Eine Glosse von Frank Wald

Wussten Sie, dass es da draußen tatsächlich noch - oder schon wieder - Leute gibt, die glauben, Werbung habe was mit der Realität zu tun? Und damit meine ich nicht die Behauptungen, dass Kinderschokolade Milch enthält, Geiz geil ist oder Baden-Württemberger alles können außer Hochdeutsch. Das Landgericht Osnabrück (Az. 12 O 2221/11) hatte jüngst einen Fall verhandelt, der als Parade-Beispiel für jedes Marketing-Seminar taugt oder für die Erkenntnis, dass der Führerschein allein vielleicht doch nicht als Fahrberechtigung genügt.

Da gab es also diesen Mann aus Nordhorn, einer Kreisstadt an der holländischen Grenze zwischen Emsland und Nordrhein-Westfalen, der beim Autovermieter Sixt für ein langes Wochenende einen BMW X3 geliehen hatte, nur um damit den nächstbesten Teich zu durchqueren. Begründung: Weil die von BMW in ihrem Werbespot das doch auch so gemacht hatten.
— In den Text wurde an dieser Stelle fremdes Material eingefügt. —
(* ===== verification/Download.v ===== *)
(** * Full-file downloads

    Models [crates/onebrain-models/src/download.rs]: the resumable downloader
    with its [.part] file, retries and integrity manifest.  The manifest is a
    JSON object that the cache state shares; the server and BLAKE3 are
    parameters.  Local file operations succeed. *)

From Stdlib Require Import ZArith Lia Ascii String.
From stdpp Require Import base list strings option gmap.
From S2P Require Import Prelude StrUtil Gguf Http Registry.

Open Scope Z_scope.

(** ** The entry manifest *)

(** JSON values, as far as the manifests use them. *)
Inductive jval := JStr (s : string) | JNum (n : Z) | JBool (b : bool) | JOther.

(** [manifest.json]: [None] when it is missing or not a JSON object. *)
Abbreviation jdoc := (option (gmap string jval)).

Record Manifest := MkManifest { mf_url : string; mf_size_bytes : Z; mf_blake3 : string }.

(** The three integrity fields must be there with their types; others are
    ignored. *)
Definition read_manifest (doc : jdoc) : option Manifest :=
  m ← doc;
  match m !! "url", m !! "size_bytes", m !! "blake3" with
  | Some (JStr url), Some (JNum size), Some (JStr hash) =>
      if (0 <=? size) && (size <=? u64_max) then Some (MkManifest url size hash) else None
  | _, _, _ => None
  end.

(** Merge the integrity fields into whatever object is there. *)
Definition write_manifest (doc : jdoc) (m : Manifest) : jdoc :=
  Some (<["url" := JStr (mf_url m)]> (<["size_bytes" := JNum (mf_size_bytes m)]>
    (<["blake3" := JStr (mf_blake3 m)]> (default ∅ doc)))).

(** ** Downloading *)
Inductive DlRetry :=
  | DNoAttempt
  | DRequestFailed
  | DResumeRejected (existing : Z)
  | DServerError (status : Z)
  | DInterrupted (written : Z)
  | DClosedEarly (written total : Z).

Inductive DownloadError :=
  | DHttpStatus (status : Z)
  | DExhausted (attempts : Z) (last_error : DlRetry)
  | DHashMismatch (expected actual : string)
  | DSizeMismatch (expected actual : Z)
  | DBadManifest
  | DIo.

(** Recompute size and hash and compare with the manifest. *)
Definition verify (blake3 : bytes → string) (file : option bytes) (m : Manifest) : res DownloadError unit :=
  f ← ok_or file DIo;
  if negb (len f =? mf_size_bytes m) then Err (DSizeMismatch (mf_size_bytes m) (len f))
  else if negb (String.eqb (blake3 f) (mf_blake3 m)) then Err (DHashMismatch (mf_blake3 m) (blake3 f))
  else Ok tt.

(** The destination directory, the requests sent and the progress reports. *)
Record Dl := MkDl {
  dl_files : gmap string bytes;
  dl_parts : gmap string bytes;
  dl_doc : jdoc;
  dl_sent : nat;
  dl_progress : list (Z * Z) }.

Definition dl_set_part (name : string) (p : option bytes) (w : Dl) : Dl :=
  MkDl (dl_files w) (match p with Some b => <[name := b]> (dl_parts w) | None => delete name (dl_parts w) end)
    (dl_doc w) (dl_sent w) (dl_progress w).
Definition dl_report (p : Z * Z) (w : Dl) : Dl :=
  MkDl (dl_files w) (dl_parts w) (dl_doc w) (dl_sent w) (dl_progress w ++ [p]).
Definition dl_request (w : Dl) : Dl :=
  MkDl (dl_files w) (dl_parts w) (dl_doc w) (S (dl_sent w)) (dl_progress w).

Inductive DlOutcome := DDone | DFatal (e : DownloadError) | DTransient (why : DlRetry).

Section download.
(** The [n]-th request's reply; the offset is zero when no [Range] is sent. *)
Context (server : nat → Z → Reply) (blake3 : bytes → string).

(** Append the whole body; the flag says whether the connection broke. *)
Fixpoint write_body (name : string) (total : Z) (body : list Chunk) (buf : bytes) (w : Dl) : bool * bytes * Dl :=
  match body with
  | [] => (false, buf, w)
  | Broken :: _ => (true, buf, w)
  | Data c :: body =>
      let buf := buf ++ c in
      write_body name total body buf (dl_report (len buf, total) (dl_set_part name (Some buf) w))
  end.

Definition receive (name : string) (base : bytes) (total : option Z) (body : list Chunk) (w : Dl) : DlOutcome * Dl :=
  let w := dl_report (len base, default 0 total) (dl_set_part name (Some base) w) in
  let '(broken, buf, w) := write_body name (default 0 total) body base w in
  if broken : bool then (DTransient (DInterrupted (len buf)), w)
  else
    match total with
    | Some t => if len buf <? t then (DTransient (DClosedEarly (len buf) t), w) else (DDone, w)
    | None => (DDone, w)
    end.

Definition run_attempt (name : string) (w : Dl) : DlOutcome * Dl :=
  let part := default [] (dl_parts w !! name) in
  let existing := len part in
  let reply := server (dl_sent w) existing in
  let w := dl_request w in
  match reply with
  | SendFailed => (DTransient DRequestFailed, w)
  | Response status cr cl body =>
      if (0 <? existing) && (status =? PARTIAL_CONTENT) then
        let total := match content_range_total cr with
                     | Some t => Some t
                     | None => option_map (λ l, u64_add l existing) cl
                     end in
        receive name part total body w
      else if status =? STATUS_OK then receive name [] cl body w
      else if status =? RANGE_NOT_SATISFIABLE then
        (DTransient (DResumeRejected existing), dl_set_part name None w)
      else if is_server_error status then (DTransient (DServerError status), w)
      else (DFatal (DHttpStatus status), w)
  end.

Fixpoint download_attempts (n : nat) (spec : DownloadSpec) (last_error : DlRetry) (w : Dl) :
    res DownloadError unit * Dl :=
  match n with
  | O => (Err (DExhausted (Z.of_nat ATTEMPTS) last_error), w)
  | S n =>
      match run_attempt (ds_file_name spec) w with
      | (DFatal e, w) => (Err e, w)
      | (DTransient why, w) => download_attempts n spec why w
      | (DDone, w) =>
          match dl_parts w !! ds_file_name spec with
          | None => (Err DIo, w)
          | Some f =>
              (Ok tt, MkDl (<[ds_file_name spec := f]> (dl_files w)) (delete (ds_file_name spec) (dl_parts w))
                        (write_manifest (dl_doc w) (MkManifest (ds_url spec) (len f) (blake3 f)))
                        (dl_sent w) (dl_progress w))
          end
      end
  end.

(** This exact file completed earlier. *)
Definition already_complete (spec : DownloadSpec) (w : Dl) : option Z :=
  m ← read_manifest (dl_doc w);
  f ← dl_files w !! ds_file_name spec;
  if String.eqb (mf_url m) (ds_url spec) && (len f =? mf_size_bytes m) then Some (mf_size_bytes m) else None.

Definition download (spec : DownloadSpec) (w : Dl) : res DownloadError unit * Dl :=
  match already_complete spec w with
  | Some size => (Ok tt, dl_report (size, size) w)
  | None => download_attempts ATTEMPTS spec DNoAttempt w
  end.
End download.

(** ** Correctness *)

(** The server serves the file from the requested offset or from the start,
    possibly cut short, and states its size. *)
Record dl_honest (F : bytes) (server : nat → Z → Reply) : Prop := {
  dh_partial n off cr cl body : server n off = Response PARTIAL_CONTENT cr cl body → 0 ≤ off →
    delivered body `prefix_of` drop (Z.to_nat off) F ∧ content_range_total cr = Some (len F);
  dh_whole n off cr cl body : server n off = Response STATUS_OK cr cl body →
    delivered body `prefix_of` F ∧ cl = Some (len F) }.

(** Only the [.part] of [name] differs. *)
Record dl_part_only (name : string) (w w' : Dl) : Prop := {
  dp_files : dl_files w' = dl_files w;
  dp_doc : dl_doc w' = dl_doc w;
  dp_parts n : n ≠ name → dl_parts w' !! n = dl_parts w !! n }.

#[global] Instance dl_part_only_refl name : Reflexive (dl_part_only name).
Proof. by split. Qed.
#[global] Instance dl_part_only_trans name : Transitive (dl_part_only name).
Proof.
  intros w1 w2 w3 [A B C] [A' B' C']. split; try congruence. intros n Hn. rewrite C' by done. by apply C.
Qed.
Lemma dl_part_only_set name p w : dl_part_only name w (dl_set_part name p w).
Proof.
  split; try done. intros n Hn. destruct p; simpl; [by rewrite lookup_insert_ne|by rewrite lookup_delete_ne].
Qed.

Lemma dl_part_only_report name p w w' : dl_part_only name w w' → dl_part_only name w (dl_report p w').
Proof. by intros [A B C]. Qed.

(** Everything written arrived from the body, in order. *)
Lemma write_body_spec name total body buf w br buf' w' :
  dl_parts w !! name = Some buf → write_body name total body buf w = (br, buf', w') →
  (∃ y, buf' ++ y = buf ++ delivered body) ∧ (∃ x, buf' = buf ++ x) ∧
  dl_parts w' !! name = Some buf' ∧ dl_part_only name w w'.
Proof.
  revert buf w. induction body as [|[c|] body IH]; intros buf w Hp H; cbn [write_body] in H.
  - injection H as <- <- <-. split; [exists []; done|]. split; [exists []; by rewrite app_nil_r|]. done.
  - apply IH in H as ([y Hy] & [x ->] & H2 & H3); [|simpl; by rewrite lookup_insert_eq].
    split; [exists y; rewrite Hy; simpl; by rewrite app_assoc|].
    split; [exists (c ++ x); by rewrite app_assoc|]. split; [done|].
    etransitivity; [|exact H3]. apply dl_part_only_report, dl_part_only_set.
  - injection H as <- <- <-. split; [exists []; done|]. split; [exists []; by rewrite app_nil_r|]. done.
Qed.

Lemma receive_spec name base total body w out w' :
  receive name base total body w = (out, w') →
  dl_part_only name w w' ∧ ∃ buf, dl_parts w' !! name = Some buf ∧ (∃ x, buf = base ++ x) ∧
    (∃ y, buf ++ y = base ++ delivered body) ∧
    (out = DDone → ∀ t, total = Some t → t ≤ len buf) ∧ (∀ e, out ≠ DFatal e).
Proof.
  unfold receive. cbv zeta. set (w1 := dl_report _ _). intros H.
  destruct (write_body name (default 0 total) body base w1) as [[br buf] w2] eqn:E.
  apply write_body_spec in E as (Hy & Hx & Hp & Hpo); [|simpl; by rewrite lookup_insert_eq].
  assert (dl_part_only name w w1) as Hw1 by apply dl_part_only_report, dl_part_only_set.
  assert (w' = w2) as -> by (repeat case_match; simplify_eq; done).
  split; [by etransitivity|]. exists buf. split; [done|]. split; [done|]. split; [done|].
  destruct br; [by injection H as <-|]. destruct total as [t|]; [|by injection H as <-].
  destruct (Z.ltb_spec (len buf) t); injection H as <-; (split; [|done]); [done|].
  intros _ t' [= <-]. done.
Qed.

Section correct.
Context (server : nat → Z → Reply) (blake3 : bytes → string) (F : bytes).
Context (Hhonest : dl_honest F server).

(** The partial file is a prefix of the file. *)
Definition dl_clean (name : string) (w : Dl) : Prop :=
  ∀ p, dl_parts w !! name = Some p → p `prefix_of` F.

Lemma run_attempt_spec name w out w' :
  dl_clean name w → run_attempt server name w = (out, w') →
  dl_part_only name w w' ∧ dl_clean name w' ∧
  (out = DDone → dl_parts w' !! name = Some F).
Proof using Hhonest.
  intros Hc H. unfold run_attempt in H. cbv zeta in H.
  set (part := default [] (dl_parts w !! name)) in *.
  assert (part `prefix_of` F) as Hpart.
  { unfold part. destruct (dl_parts w !! name) eqn:E; [by apply Hc|apply prefix_nil]. }
  assert (∀ base total body, base `prefix_of` F → base ++ delivered body `prefix_of` F →
    (∀ t, total = Some t → t = len F) → is_Some total →
    receive name base total body (dl_request w) = (out, w') →
    dl_part_only name w w' ∧ dl_clean name w' ∧ (out = DDone → dl_parts w' !! name = Some F)) as Hgo.
  { intros base total body Hb Hbd Ht [t Hsome] Hr.
    apply receive_spec in Hr as (Hpo & buf & Hbuf & _ & [y Hy] & Hdone & _).
    assert (buf `prefix_of` F) as Hbp.
    { etransitivity; [|exact Hbd]. rewrite <- Hy. by apply prefix_app_r. }
    split; [by destruct Hpo|]. split.
    - intros p Hp. rewrite Hbuf in Hp. by injection Hp as <-.
    - intros Ho. specialize (Hdone Ho t Hsome). rewrite (Ht t Hsome) in Hdone. rewrite Hbuf. f_equal.
      destruct Hbp as [q ->]. rewrite len_app in Hdone. destruct q; [by rewrite app_nil_r|].
      unfold len in Hdone. simpl in Hdone. lia. }
  destruct (server (dl_sent w) (len part)) as [|status cr cl body] eqn:Es.
  { injection H as <- <-. done. }
  destruct ((0 <? len part) && (status =? PARTIAL_CONTENT)) eqn:E206.
  { apply andb_prop in E206 as [_ ->%Z.eqb_eq].
    destruct (dh_partial F server Hhonest _ _ _ _ _ Es (len_nonneg _)) as [Hd Hcr]. rewrite Hcr in H.
    apply (Hgo part (Some (len F)) body); [done| |by intros t [= <-]|by eexists|exact H].
    destruct Hpart as [q HF]. rewrite HF in Hd |- *. unfold len in Hd. rewrite Nat2Z.id, drop_app_length in Hd.
    by apply prefix_app. }
  destruct (Z.eqb_spec status STATUS_OK) as [->|_].
  { destruct (dh_whole F server Hhonest _ _ _ _ _ Es) as [Hd ->].
    apply (Hgo [] (Some (len F)) body); [apply prefix_nil|done|by intros t [= <-]|by eexists|exact H]. }
  destruct (status =? RANGE_NOT_SATISFIABLE).
  { injection H as <- <-. split; [by destruct (dl_part_only_set name None (dl_request w))|]. split; [|done].
    intros p Hp. simpl in Hp. by rewrite lookup_delete_eq in Hp. }
  destruct (is_server_error status); injection H as <- <-; done.
Qed.
End correct.
Lemma gc_loop_spec max_bytes protected_ids cs E :
  Forall is_candidate cs → NoDup (ec_id <$> cs) → StronglySorted (cmp_le cmp_candidate) cs →
  (∀ c, c ∈ cs → ec_id c ∉ E) →
  ∃ F, collects max_bytes protected_ids cs E (gc_loop busy max_bytes protected_ids cs (gc_state E)) F.
Proof using Hnd Hok Hsize.
  revert E. induction cs as [|c cs IH]; intros E Hc Hdup Hs HE.
  { exists []. apply collects_stop. by right. }
  apply Forall_cons in Hc as [(es & Hget & Hpin & Hcand) Hc].
  rewrite fmap_cons in Hdup. apply NoDup_cons in Hdup as [Hid Hdup]. apply StronglySorted_inv in Hs as [Hs Hle].
  assert (ec_id c ∉ E) as HcE by (apply HE; left).
  assert (∀ x, x ∈ cs → ec_id x ∉ E) as HE' by (intros; apply HE; by right).
  destruct (IH E Hc Hdup Hs HE') as (F & HF). cbn [gc_loop].
  change (gc_total (gc_state E)) with (dir_size (without E)).
  destruct (Z.leb_spec (dir_size (without E)) max_bytes) as [Hfit|Hover].
  { exists []. apply collects_stop. by left. }
  case_bool_decide as Hprot.
  { exists F. apply collects_skip; [|done]. intros e (_ & _ & Hp & _); done. }
  pose proof (evict_spec E (ec_id c) es Hget HcE Hpin) as Hspec.
  change (gc_root (gc_state E)) with (Some (without E)).
  destruct (evict_entry busy (Some (without E)) (ec_id c)) as [[freed root]|e|]; [|..|done].
  2: { exists F. apply collects_skip; [|done]. intros e' (_ & _ & _ & Hb & Hv). destruct Hspec; congruence. }
  destruct Hspec as (-> & Hfreed & Hb & Hv & Hsz). rewrite (gc_state_evict E (ec_id c) es freed Hget Hfreed Hsz).
  destruct (IH (E ++ [ec_id c]) Hc Hdup Hs) as (F' & HF').
  { intros x Hx [?|Heq%list_elem_of_singleton]%elem_of_app; [by destruct (HE' x)|].
    apply Hid, list_elem_of_fmap. by exists x. }
  exists (ec_id c :: F'). by apply (collects_evict _ _ _ es).
Qed.

Lemma without_nil : without [] = d.
Proof using.
  unfold without. clear. induction d as [|e l IH]; [done|]. rewrite filter_cons, decide_True, IH; [done|apply not_elem_of_nil].
Qed.
End root.
(* ===== verification/Engine.v ===== *)
(** * The engine as its clients see it

    The interface of [crates/onebrain-engine/src/lib.rs] over the native
    engine (a git submodule, so a parameter): tokens, sampler chains, and a
    session whose KV memory holds one token history per sequence.  A decoded
    batch yields one row of logits per requested position; a row is determined
    by the history of its position, or zeroed when a remote was torn. *)

From Stdlib Require Import ZArith Lia.
From stdpp Require Import base list strings option gmap.
From S2P Require Import Prelude Float.

Open Scope nat_scope.

Abbreviation Token := Z.
Abbreviation SeqId := Z.

Record SamplerParams := MkSampler { sp_temperature : fl; sp_top_p : fl; sp_top_k : Z; sp_seed : Z }.

(** [temperature <= 0] selects greedy decoding. *)
Definition is_greedy (p : SamplerParams) : bool := fle (sp_temperature p) fzero.

(** What the native engine computes for one loaded model: a sampler chain is
    created from parameters, and draws the next token from the logits after a
    token history; [sample_zeroed] is the draw from zeroed logits. *)
Class Engine := {
  Chain : Type;
  sampler_new : SamplerParams → option Chain;
  sample : Chain → list Token → Token * Chain;
  sample_zeroed : Chain → Token * Chain;
  token_to_piece : Token → option string;
  is_eog : Token → bool;
  tokenize : string → option (list Token);
  (** [None] is an error, [Some None] a model without a template. *)
  apply_chat_template : list (string * string) → option (option string);
  (** The draft model of speculative decoding. *)
  draft_greedy : list Token → Token;
  draft_is_eog : Token → bool }.

(** The documented behaviour of greedy chains: sampling does not change them.
    A draft model shares the vocabulary of its target; here also its ends of
    generation. *)
Class EngineLaws (E : Engine) : Prop := {
  greedy_stateless p c h : is_greedy p = true → sampler_new p = Some c → (sample c h).2 = c;
  draft_same_ends t : draft_is_eog t = false → is_eog t = false }.

(** ** Batches *)
Record Entry := MkEntry { e_token : Token; e_pos : nat; e_seq : SeqId; e_logits : bool }.
Abbreviation Batch := (list Entry).

(** [Batch::push]: the index of the token, or a full batch or bad sequence. *)
Definition batch_push (capacity : nat) (n_seq_max : Z) (b : Batch) (e : Entry) : option (nat * Batch) :=
  if (length b <? capacity) && (0 <=? e_seq e)%Z && (e_seq e <? n_seq_max)%Z
  then Some (length b, b ++ [e]) else None.

(** ** Sessions *)
Abbreviation Kv := (gmap SeqId (list Token)).

(** The tokens in the KV memory of a sequence, in position order. *)
Definition kv_of (kv : Kv) (s : SeqId) : list Token := default [] (kv !! s).

Inductive Row := Real (history : list Token) | Zeroed.

(** One batch entry: its position must continue its sequence. *)
Definition decode_entry (st : Kv * list (option Row)) (e : Entry) : option (Kv * list (option Row)) :=
  let '(kv, rows) := st in
  let h := kv_of kv (e_seq e) in
  if e_pos e =? length h then
    let h := h ++ [e_token e] in
    Some (<[e_seq e := h]> kv, rows ++ [if e_logits e then Some (Real h) else None])
  else None.

Fixpoint decode_entries (st : Kv * list (option Row)) (b : Batch) : option (Kv * list (option Row)) :=
  match b with
  | [] => Some st
  | e :: b => st ← decode_entry st e; decode_entries st b
  end.

Definition zero_row (r : option Row) : option Row := match r with Some _ => Some Zeroed | None => None end.

(** [seq_rm(seq, p0, -1)]. *)
Definition kv_truncate (s : SeqId) (n : nat) (kv : Kv) : Kv := <[s := take n (kv_of kv s)]> kv.

Lemma kv_of_insert kv s h s' : kv_of (<[s := h]> kv) s' = if decide (s = s') then h else kv_of kv s'.
Proof. unfold kv_of. rewrite lookup_insert. by case_decide. Qed.

Lemma kv_of_delete kv s s' : kv_of (delete s kv) s' = if decide (s = s') then [] else kv_of kv s'.
Proof. unfold kv_of. rewrite lookup_delete. by case_decide. Qed.

Lemma decode_entries_app st b1 b2 : decode_entries st (b1 ++ b2) = decode_entries st b1 ≫= λ st, decode_entries st b2.
Proof. revert st. induction b1 as [|e b IH]; intros st; simpl; [done|]. destruct (decode_entry st e); [apply IH|done]. Qed.
(** A freshly sampled token: end of generation, or the next pending token. *)
Definition next_token (cfg : HostCfg) (g : ActiveGen) (tok : Token) (defer : bool) : M ActiveGen :=
  if is_eog tok then
    (if defer then finish_or_defer g Stop (hc_kv_reuse cfg) else finish_seq g Stop (hc_kv_reuse cfg))
  else
    match token_to_piece tok with
    | Some piece => stage_pending (hc_distributed cfg) g tok piece
    | None => fail_seq g ErrRender
    end.
End host.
Ergebnis des mutigen Selbstversuchs: In der Mitte des Weihers blieb der Geländewagen mit kapitalem Antriebsschaden von 10 210 Euro stecken, nachdem der Motor Wasser statt Luft angesaugt hatte.

Nun ist zwar nicht zu befürchten, dass diesem Beispiel allzu viele Nachahmer folgen werden. Echte SUV-Fahrer würde ihre allradgetriebenen Hochsitz-Gefährten niemals in unwegsames Gelände steuern und die polierten Alufelgen womöglich mit Schlamm beschmieren. Wenn sich hierzulande die diversen X-, Q- oder M-Klassen nicht gerade vor den Kitas und Grundschulen in Harvestehude, Othmarschen oder Nienstedten drängeln oder in der Eppendorfer Landstraße in zweiter Reihe parken, sieht man sie doch in der Regel auf der Autobahn formatfüllend und fröhlich aufblendend im eigenen Rückspiegel.

Was aber, wenn noch mehr Autofahrer der schönen Scheinwelt der Reklame erliegen? Finden wir dann Audi-Quattro-Piloten demnächst auf Skisprung-Schanzen wieder, Opel-Kunden ihr Leben lang auf Garantie pochen oder um Sprit bettelnde Familienväter auf der Landstraße, weil ihnen gesagt wurde, dass ihr anderthalb Tonnen schwerer Van einen (absolut theoretischen) Normverbrauch von nur 4,7 Liter hat?

Autofahrer also aufgepasst, um es mit einem Werbeslogan-Klassiker zu sagen: Nicht überall, wo Werbung draufsteht, ist auch Wahrheit drin.